- _Work to be completed_
Could you find each line of the data below that contains the word "embeds" and copy those lines?

- _Data to use_
▼

(** * InsidertradingBot: the trading engine of [trading_bot.py]

    A shallow embedding of [record_trade], of [scrape_openinsider] from the
    table rows on, of the [TradingBot] class (__init__, get_budget,
    buy_stock, sell_stock, monitor_prices, get_current_price,
    filter_significant_transactions, is_market_open, run_trading_cycle,
    stop), and of [run_bot] and [index] of [app.py].

    Modelling choices.
    - Numbers.  The program computes with binary64 floats, and the file
      embeds it twice.  The first embedding takes prices, budget, thresholds
      and percentages as exact rationals ([Q]) and share counts as integers
      ([Z]); [int(x)] truncates toward zero and [a / b] raises
      [ZeroDivisionError] on a zero divisor.  It carries the properties of
      state, control flow, locking and comparison, which do not depend on
      how a product, quotient or sum is rounded.  Module [F64] embeds
      [buy_stock], [sell_stock], the body of the loop of [monitor_prices],
      [filter_significant_transactions] and [index] over binary64 numbers,
      with the roundings, infinities and nans of the program; the properties
      that depend on them (the number of shares bought and the budget left,
      the sums and the average of the filter, gain and drop) are stated
      there.
    - Dicts.  [self.positions] and [insider_data] are association lists in
      insertion order, the order in which Python iterates them.
    - Effects.  The bot's attributes, the module globals [trade_history] and
      [lock], and the list of orders handed to the broker form one record
      [bot]; every method is a function [bot -> outcome], written in a small
      state-and-exception monad.
    - Broker.  The answers of the brokerage API, of the wall clock and of the
      control surface's [stop] are a script [world], indexed by the number of
      external interactions made so far ([tick]).
    - Lock.  [lock = threading.Lock()] is not reentrant: acquiring it while
      it is held blocks the thread for good ([Blocked]).
    - Loops.  The two [while] loops take fuel; [OutOfFuel] marks a run cut
      short by the fuel, not by the program.
    - Builtins.  [str.strip], [str.isdigit], [float], [int] on text and
      [round] are parameters of the scraper and of the dashboard, and [sum]
      on floats, which CPython changed in 3.12, is a parameter of the filter
      of [F64]; what is proved about them holds for every choice. *)

From Stdlib Require Import List Ascii String ZArith QArith Qround Bool Lia Lqa
  Floats.
Import ListNotations.

Set Warnings "-inexact-float".

Local Open Scope string_scope.
Local Open Scope list_scope.

(** ** Python numbers *)

Module Py.

(** [int(x)] for a number [x]: truncation toward zero. *)
Definition int (x : Q) : Z := Z.quot (Qnum x) (Zpos (Qden x)).

(** [a / b]; [None] stands for [ZeroDivisionError]. *)
Definition truediv (a b : Q) : option Q :=
  if Qeq_bool b 0 then None else Some (a / b)%Q.

(** [a >= b] and [a > b]. *)
Definition ge (a b : Q) : bool := Qle_bool b a.
Definition gt (a b : Q) : bool := negb (Qle_bool a b).

(** [sum(xs)]: starts from 0 and adds from the left. *)
Definition sum (xs : list Q) : Q := fold_left Qplus xs 0%Q.

(** [len(xs)] as a number. *)
Definition len {A : Type} (xs : list A) : Q := inject_Z (Z.of_nat (List.length xs)).

(** [len(set(xs))] for strings. *)
Definition len_set (xs : list string) : Q := len (nodup string_dec xs).

End Py.

(** ** Dicts in insertion order *)

Section Dict.
Context {V : Type}.

Definition dict := list (string * V).

Fixpoint dict_get (d : dict) (k : string) : option V :=
  match d with
  | [] => None
  | (k', v) :: d' => if String.eqb k k' then Some v else dict_get d' k
  end.

(** [k in d] *)
Definition dict_mem (d : dict) (k : string) : bool :=
  match dict_get d k with Some _ => true | None => false end.

(** [d[k] = v]: overwrite in place, or append a new key at the end. *)
Fixpoint dict_set (d : dict) (k : string) (v : V) : dict :=
  match d with
  | [] => [(k, v)]
  | (k', v') :: d' =>
      if String.eqb k k' then (k', v) :: d' else (k', v') :: dict_set d' k v
  end.

(** [del d[k]] *)
Fixpoint dict_del (d : dict) (k : string) : dict :=
  match d with
  | [] => []
  | (k', v') :: d' =>
      if String.eqb k k' then d' else (k', v') :: dict_del d' k
  end.

Definition dict_keys (d : dict) : list string := map fst d.

End Dict.

Arguments dict V : clear implicits.

(** ** Data *)

(** One row of the insider table, as [scrape_openinsider] builds it. *)
Record transaction := {
  company_name : string;
  insider_name : string;
  title : string;
  trade_type : string;
  price : Q;
  qty : Z;
  own_change : Q;
  total_value : Q
}.

(** A value of [self.positions]. *)
Record position := {
  quantity : Z;
  buy_price : Q;
  highest_price : Q
}.

(** An entry of [trade_history]. *)
Record trade := {
  tr_type : string;
  tr_ticker : string;
  tr_quantity : Z;
  tr_price : Q;
  tr_date : string
}.

(** The keyword arguments of [self.api.submit_order]. *)
Record order := {
  symbol : string;
  order_qty : Z;
  side : string;
  order_type : string;
  time_in_force : string
}.

Inductive exn :=
| ZeroDivisionError
| KeyError
| RuntimeError      (* dictionary changed size during iteration *)
| BrokerError.      (* whatever the brokerage client raises *)

(** The constants read from config.json. *)
Record config := {
  MIN_VALUE : Q;
  MIN_INSIDERS : Q;
  GAIN_THRESHOLD : Q;
  DROP_THRESHOLD : Q;
  MIN_OWN_CHANGE : Q
}.

(** The environment: what the n-th external interaction answers. *)
Record world := {
  submit_order_ok : nat -> order -> bool;       (* false: the call raises *)
  get_bars_close : nat -> string -> option Q;   (* None: the call raises *)
  get_clock_is_open : nat -> option bool;       (* None: the call raises *)
  datetime_now : nat -> string;
  stop_requested : nat -> bool                  (* stop() ran during a sleep *)
}.

(** The program state. *)
Record bot := {
  budget : Q;
  positions : dict position;
  is_running : bool;
  trade_history : list trade;
  lock_held : bool;
  submitted : list order;    (* orders handed to submit_order, oldest first *)
  tick : nat
}.

Definition set_budget (b : Q) (s : bot) : bot :=
  {| budget := b; positions := positions s; is_running := is_running s;
     trade_history := trade_history s; lock_held := lock_held s;
     submitted := submitted s; tick := tick s |}.

Definition set_positions (p : dict position) (s : bot) : bot :=
  {| budget := budget s; positions := p; is_running := is_running s;
     trade_history := trade_history s; lock_held := lock_held s;
     submitted := submitted s; tick := tick s |}.

Definition set_is_running (r : bool) (s : bot) : bot :=
  {| budget := budget s; positions := positions s; is_running := r;
     trade_history := trade_history s; lock_held := lock_held s;
     submitted := submitted s; tick := tick s |}.

Definition set_trade_history (h : list trade) (s : bot) : bot :=
  {| budget := budget s; positions := positions s; is_running := is_running s;
     trade_history := h; lock_held := lock_held s;
     submitted := submitted s; tick := tick s |}.

Definition set_lock_held (l : bool) (s : bot) : bot :=
  {| budget := budget s; positions := positions s; is_running := is_running s;
     trade_history := trade_history s; lock_held := l;
     submitted := submitted s; tick := tick s |}.

Definition set_submitted (o : list order) (s : bot) : bot :=
  {| budget := budget s; positions := positions s; is_running := is_running s;
     trade_history := trade_history s; lock_held := lock_held s;
     submitted := o; tick := tick s |}.

Definition next_tick (s : bot) : bot :=
  {| budget := budget s; positions := positions s; is_running := is_running s;
     trade_history := trade_history s; lock_held := lock_held s;
     submitted := submitted s; tick := S (tick s) |}.

(** ** The monad *)

Inductive outcome (A : Type) :=
| Ret (a : A) (s : bot)        (* returned normally *)
| Raise (e : exn) (s : bot)    (* an exception is propagating *)
| Blocked (s : bot)            (* waiting for a lock that is never released *)
| OutOfFuel (s : bot).

Arguments Ret {A} a s.
Arguments Raise {A} e s.
Arguments Blocked {A} s.
Arguments OutOfFuel {A} s.

Definition final_state {A : Type} (o : outcome A) : bot :=
  match o with
  | Ret _ s | Raise _ s | Blocked s | OutOfFuel s => s
  end.

Definition M (A : Type) := bot -> outcome A.

Definition ret {A : Type} (a : A) : M A := fun s => Ret a s.

Definition bind {A B : Type} (m : M A) (k : A -> M B) : M B :=
  fun s =>
    match m s with
    | Ret a s' => k a s'
    | Raise e s' => Raise e s'
    | Blocked s' => Blocked s'
    | OutOfFuel s' => OutOfFuel s'
    end.

Definition raise {A : Type} (e : exn) : M A := fun s => Raise e s.

Definition get : M bot := fun s => Ret s s.

Definition modify (f : bot -> bot) : M unit := fun s => Ret tt (f s).

(** [try: m  except Exception as e: h e] *)
Definition try_except {A : Type} (m : M A) (h : exn -> M A) : M A :=
  fun s =>
    match m s with
    | Raise e s' => h e s'
    | o => o
    end.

▲

- _Task result_
      embeds it twice.  The first embedding takes prices, budget, thresholds
      how a product, quotient or sum is rounded.  Module [F64] embeds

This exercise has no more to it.